L'adhésion à la Confédération a été accompagnée de nombreux changements, qui n'ont pas tous été bien accueillis par la population. La télévision et la radio ont fait entrer la culture et le divertissement nord-américains dans des milliers de foyers de Terre-Neuve et du Labrador, mais plusieurs craignaient la disparition des langues et des modes de vie traditionnels sous l'effet des influences extérieures. Les médias commerciaux ont instauré un matérialisme grandissant et marginalisé les arts et l'artisanat locaux. Les catalogues de vente par correspondance, par exemple, ont fait en sorte que les hommes et les femmes n'avaient plus autant besoin de chandails, chaussettes, couvertures et autres lainages tricotés localement. Les jeunes, attirés par les styles de vie urbains, quittaient les collectivités rurales plus que jamais, grâce notamment aux nouveaux modes de transport pratiques. Des centaines de petits villages ont disparu dans la foulée des programmes de centralisation et de relocalisation du gouvernement.

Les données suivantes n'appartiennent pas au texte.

Lemma pretty_N_go_head (x : N) (s : string) :
  (0 < x)%N →
  ∃ c tail, pretty_N_go x s = String c tail ∧ c ≠ "0"%char.
Proof.
  revert s. induction (N.lt_wf_0 x) as [x _ IH]; intros s Hx.
  rewrite pretty_N_go_step by done.
  destruct (decide (x `div` 10 = 0)%N) as [Hsmall|Hbig].
  - rewrite Hsmall, pretty_N_go_0. eexists _, _. split; [reflexivity|].
    apply N.div_small_iff in Hsmall; [|done].
    rewrite N.mod_small by done.
    assert (x = 1 ∨ x = 2 ∨ x = 3 ∨ x = 4 ∨ x = 5 ∨ x = 6 ∨ x = 7 ∨ x = 8
            ∨ x = 9)%N as Hcases by lia.
    repeat (destruct Hcases as [->|Hcases]; [discriminate|]).
    subst. discriminate.
  - apply IH.
    + apply N.div_lt; [done|reflexivity].
    + by apply N.neq_0_lt_0.
Qed.

Lemma fmt_head (z : Z) :
  0 < z → ∃ c tail, Py.fmt z = String c tail ∧ c ≠ "0"%char.
Proof.
  intros Hz. destruct z as [|p|p]; try lia.
  unfold Py.fmt, pretty, pretty_Z, pretty, pretty_positive, pretty, pretty_N.
  rewrite decide_False by done. by apply pretty_N_go_head.
Qed.

Lemma zeros_inj (k k' : nat) (d d' : string) :
  (∃ c tail, d = String c tail ∧ c ≠ "0"%char) →
  (∃ c tail, d' = String c tail ∧ c ≠ "0"%char) →
  Py.zeros k +:+ d = Py.zeros k' +:+ d' → d = d'.
Proof.
  intros (c & tail & -> & Hc) (c' & tail' & -> & Hc').
  revert k'. induction k as [|k IH]; intros [|k']; simpl;
    rewrite ?app_nil, ?app_cons; intros Heq.
  - exact Heq.
  - injection Heq as -> _. done.
  - injection Heq as <- _. done.
  - injection Heq as Heq. by apply IH in Heq.
Qed.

Le gouvernement Smallwood, pendant ce temps, croyait que tous les changements à l'éducation, aux transports et aux communications attireraient des industriels étrangers et de grandes entreprises à Terre-Neuve et au Labrador et garantiraient des emplois aux générations à venir. À la fin de sa carrière politique en 1972, Smallwood avait contribué à instaurer plus de grands changements sociaux que tout autre chef de gouvernement avant ou après lui. La question de savoir si ces changements étaient pour le bien ultime de la population est encore aujourd'hui débattue par la presse, la population, les artistes, les universitaires et les politiciens.